### Records shown

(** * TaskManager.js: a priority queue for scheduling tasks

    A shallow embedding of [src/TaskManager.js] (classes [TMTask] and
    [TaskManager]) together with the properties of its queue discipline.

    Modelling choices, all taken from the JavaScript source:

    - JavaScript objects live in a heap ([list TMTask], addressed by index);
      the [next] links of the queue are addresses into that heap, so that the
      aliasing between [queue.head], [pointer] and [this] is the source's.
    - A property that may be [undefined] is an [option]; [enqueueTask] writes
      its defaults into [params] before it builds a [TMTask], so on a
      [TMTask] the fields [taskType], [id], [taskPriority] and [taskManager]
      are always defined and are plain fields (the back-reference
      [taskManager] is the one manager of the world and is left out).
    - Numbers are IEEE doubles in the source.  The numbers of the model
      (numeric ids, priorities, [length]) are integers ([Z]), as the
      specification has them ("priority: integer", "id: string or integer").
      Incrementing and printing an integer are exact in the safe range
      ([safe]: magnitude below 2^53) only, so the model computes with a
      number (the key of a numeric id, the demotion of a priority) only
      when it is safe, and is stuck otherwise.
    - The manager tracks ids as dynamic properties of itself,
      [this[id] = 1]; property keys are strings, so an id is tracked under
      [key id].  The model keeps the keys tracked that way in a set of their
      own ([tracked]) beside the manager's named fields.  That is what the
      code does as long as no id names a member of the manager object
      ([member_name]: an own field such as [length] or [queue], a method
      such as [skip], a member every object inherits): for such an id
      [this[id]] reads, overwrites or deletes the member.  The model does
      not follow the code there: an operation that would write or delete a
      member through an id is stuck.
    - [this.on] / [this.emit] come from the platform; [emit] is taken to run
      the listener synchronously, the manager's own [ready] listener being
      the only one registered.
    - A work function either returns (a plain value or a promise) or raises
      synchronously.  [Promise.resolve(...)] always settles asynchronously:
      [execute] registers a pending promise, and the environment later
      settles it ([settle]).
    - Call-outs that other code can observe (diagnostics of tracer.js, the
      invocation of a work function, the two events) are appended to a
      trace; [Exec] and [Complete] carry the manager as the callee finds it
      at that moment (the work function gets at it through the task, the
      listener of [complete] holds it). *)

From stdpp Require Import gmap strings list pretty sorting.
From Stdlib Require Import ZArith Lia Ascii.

######

■ **What you will do**:
In the material above, the line with "invocation of a" marks the start. Print it and every line after it through the last, exactly.

■ **Response below**:
      invocation of a work function, the two events) are appended to a
      trace; [Exec] and [Complete] carry the manager as the callee finds it
      at that moment (the work function gets at it through the task, the
      listener of [complete] holds it). *)

From stdpp Require Import gmap strings list pretty sorting.
From Stdlib Require Import ZArith Lia Ascii.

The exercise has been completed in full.